» ABOUT THIS TASK: Looking at the entries below, how many lines include the word "Hvalid"? Answer with the number alone.

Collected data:
(** ** The catalog queries *)

Lemma queryProducts_step (catalog : ShopifyMedia.Catalog)
    (productMap : gmap string Types.ProductData) k sku :
  match catalog k with
  | Return (Some product) => <[k := product]> productMap
  | Return None => productMap
  | Raise _ => productMap
  end !! sku
  = if decide (k = sku)
    then match catalog sku with
         | Return (Some product) => Some product
         | _ => productMap !! sku
         end
    else productMap !! sku.
Proof.
  case_decide as Hk.
  - subst k. destruct (catalog sku) as [[product|]|]; try done.
    by rewrite lookup_insert_eq.
  - destruct (catalog k) as [[product|]|]; try done. by rewrite lookup_insert_ne.
Qed.

Lemma queryProducts_fold (catalog : ShopifyMedia.Catalog) skus
    (productMap : gmap string Types.ProductData) sku :
  fold_left (λ (productMap : gmap string Types.ProductData) sku,
               match catalog sku with
               | Return (Some product) => <[sku := product]> productMap
               | Return None => productMap
               | Raise _ => productMap
               end)
            skus productMap !! sku
  = if decide (sku ∈ skus)
    then match catalog sku with
         | Return (Some product) => Some product
         | _ => productMap !! sku
         end
    else productMap !! sku.
Proof.
  revert productMap. induction skus as [|k skus IH]; intros productMap; simpl.
  { done. }
  rewrite IH, queryProducts_step.
  destruct (decide (k = sku)) as [->|Hne].
  - rewrite (decide_True (P := sku ∈ sku :: skus)) by left.
    case_decide; [|done]. by destruct (catalog sku) as [[product|]|].
  - destruct (decide (sku ∈ skus)) as [Hin|Hout].
    + by rewrite decide_True by (by right).
    + rewrite decide_False; [done|]. intros [?|?]%elem_of_cons; done.
Qed.

(** X21. [queryProductsBySKUs] maps a SKU to a product exactly when the
    SKU was asked for and the query returned that product; a query that
    finds nothing or throws leaves the SKU without entry, and the SKUs
    after it are still asked. *)
Theorem queryProductsBySKUs_lookup catalog skus sku :
  ShopifyMedia.queryProductsBySKUs catalog skus !! sku
  = if decide (sku ∈ skus)
    then match catalog sku with
         | Return (Some product) => Some product
         | Return None | Raise _ => None
         end
    else None.
Proof.
  unfold ShopifyMedia.queryProductsBySKUs. rewrite queryProducts_fold.
  rewrite lookup_empty. case_decide; [|done].
  by destruct (catalog sku) as [[product|]|].
Qed.

(** ** The report of [action] *)

Lemma update_join {V} k (x : V) (o : Js.Dict (list V)) :
  mjoin (Js.update k (λ group, default [] group ++ [x]) o).*2 ≡ₚ mjoin o.*2 ++ [x].
Proof.
  induction o as [|[k0 v] o IH]; [done|]. cbn [Js.update].
  case_bool_decide; csimpl.
  - rewrite <- !app_assoc. f_equiv. apply Permutation_app_comm.
  - by rewrite IH, app_assoc.
Qed.

Lemma fold_pushFile_join files g g' :
  fold_left FileParser.pushFile files (Return g) = Return g' →
  mjoin g'.*2 ≡ₚ mjoin g.*2 ++ filter (λ f, Types.isValid f) files.
Proof.
  revert g. induction files as [|f files IH]; intros g; simpl.
  { intros [= <-]. by rewrite app_nil_r. }
  destruct (Types.isValid f) eqn:Hvalid; simpl.
  2:{ intros Hfold. rewrite (IH _ Hfold). rewrite filter_cons_False; [done|].
      intros Hv%Is_true_true. congruence. }
  destruct (Js.isInherited (Types.sku f)).
  { by rewrite fold_pushFile_raise. }
  intros Hfold. rewrite (IH _ Hfold), update_join.
  rewrite filter_cons_True by (by apply Is_true_true). by rewrite <- app_assoc.
Qed.

Lemma join_sorted_values (o : Js.Dict (list Types.ParsedFileData)) :
  mjoin ((λ g, (g.1, Js.sort FileParser.compareSortOrder g.2)) <$> o).*2
  ≡ₚ mjoin o.*2.
Proof.
  induction o as [|[k v] o IH]; [done|]. csimpl. by rewrite IH, sort_perm.
Qed.

(** The groups hold the valid files, each once. *)
Lemma groupFilesBySku_join files grouped :
  FileParser.groupFilesBySku files = Return grouped →
  mjoin (Js.entries grouped).*2 ≡ₚ filter (λ f, Types.isValid f) files.
Proof.
  unfold FileParser.groupFilesBySku.
  destruct (fold_left _ files (Return [])) as [g|e] eqn:Hfold; [|done].
  intros [= <-]. rewrite entries_perm, join_sorted_values.
  by rewrite (fold_pushFile_join files [] g Hfold).
Qed.

Lemma toParsedFileData_fields blobs metas :
  Types.originalFilename <$> imap (Route.toParsedFileData blobs) metas
  = Route.m_originalFilename <$> metas
  ∧ Forall2 (λ meta f, Types.isValid f = Route.m_isValid meta
                       ∧ Types.sku f = Route.m_sku meta)
      metas (imap (Route.toParsedFileData blobs) metas).
Proof.
  revert blobs. induction metas as [|meta metas IH] using rev_ind; intros blobs;
    [by split|].
  rewrite imap_app, !fmap_app. destruct (IH blobs) as [-> Hall].
  split; [done|]. apply Forall2_app; [done|]. by repeat constructor.
Qed.

(** What [action] does with a form that it can read. *)
Lemma attempt_returns remote catalog formData settings metas :
  Route.settingsField formData = Route.Parsed settings →
  Route.filesDataField formData = Route.Parsed metas →
  (∀ meta, meta ∈ metas → Route.m_isValid meta = true →
           Js.isInherited (Route.m_sku meta) = false) →
  ∃ response log,
    Route.attempt remote catalog (Return formData) = Return (response, log)
    ∧ Types.filename <$> Types.results response ≡ₚ Route.m_originalFilename <$> metas
    ∧ Types.total (Types.summary response) = length (Types.results response)
    ∧ ((∃ meta, meta ∈ metas ∧ Route.m_isValid meta = true) →
       Types.summary response = ImageQueue.generateSummary (Types.results response)
       ∧ Types.success response
         = (Types.failed (Types.summary response) =? 0)%nat).
Proof.
  intros Hsettings Hfiles Hkeys. unfold Route.attempt. rewrite Hsettings, Hfiles.
  destruct (toParsedFileData_fields (Route.fileBlobs formData) metas)
    as [Hnames Hfields].
  set (parsed := imap _ metas) in *.
  assert (Types.filename
            <$> (Route.invalidResult <$> filter (λ f, ¬ Types.isValid f) parsed)
          = Types.originalFilename <$> filter (λ f, ¬ Types.isValid f) parsed)
    as Hinvalid by (by rewrite <- list_fmap_compose).
  destruct (length (filter (λ f, Types.isValid f) parsed) =? 0)%nat eqn:Hvalid.
  { apply Nat.eqb_eq, nil_length_inv in Hvalid. eexists _, _. split; [done|].
    cbn [Types.results]. split_and!; [|done|].
    - rewrite Hinvalid, <- Hnames.
      rewrite <- (filter_app_complement (λ f, Types.isValid f) parsed) at 2.
      by rewrite Hvalid.
    - intros (meta & Hmeta & Hmvalid). exfalso.
      apply list_elem_of_lookup in Hmeta as [i Hi].
      destruct (Forall2_lookup_l _ _ _ _ _ Hfields Hi) as (f & Hf & Hfvalid & _).
      apply (filter_nil_not_elem_of _ _ f Hvalid).
      + apply Is_true_true. congruence.
      + by eapply list_elem_of_lookup_2. }
  destruct (FileParser.groupFilesBySku (filter (λ f, Types.isValid f) parsed))
    as [groupedFiles|message] eqn:Hgrouped.
  2:{ exfalso.
      destruct (fold_pushFile_returns (filter (λ f, Types.isValid f) parsed) [])
        as [g Hg].
      { apply Forall_forall. intros f [_ Hf]%list_elem_of_filter Hfv.
        apply list_elem_of_lookup in Hf as [i Hi].
        destruct (Forall2_lookup_r _ _ _ _ _ Hfields Hi)
          as (meta & Hmeta & Hfvalid & Hsku).
        rewrite Hsku. apply Hkeys; [by eapply list_elem_of_lookup_2|].
        congruence. }
      unfold FileParser.groupFilesBySku in Hgrouped. by rewrite Hg in Hgrouped. }
  pose proof (groupFilesBySku_join _ _ Hgrouped) as Hjoin.
  rewrite list_filter_filter in Hjoin.
  destruct (processGroups_results remote
              (ShopifyMedia.queryProductsBySKUs catalog
                 (FileParser.getUniqueSKUs (filter (λ f, Types.isValid f) parsed)))
              settings (Js.entries groupedFiles) [] []) as (Hperm & _).
  fold (ImageQueue.processUploadQueue remote groupedFiles
          (ShopifyMedia.queryProductsBySKUs catalog
             (FileParser.getUniqueSKUs (filter (λ f, Types.isValid f) parsed)))
          settings []) in Hperm.
  destruct (ImageQueue.processUploadQueue _ _ _ _ _) as [uploadResults log1].
  eexists _, _. split; [done|]. cbn [Types.results Types.summary Types.success].
  split_and!; [|done..].
  rewrite fmap_app, Hinvalid. cbn [fst] in Hperm. rewrite Hperm. simpl.
  rewrite Hjoin, <- Hnames.
  rewrite <- (filter_app_complement (λ f, Types.isValid f) parsed) at 3.
  rewrite (Permutation_app_comm (_ <$> filter (λ f, ¬ Types.isValid f) parsed)).
  rewrite fmap_app. f_equiv. f_equiv.
  erewrite list_filter_iff; [done|]. intros f. tauto.
Qed.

» EXERCISE OUTPUT: 5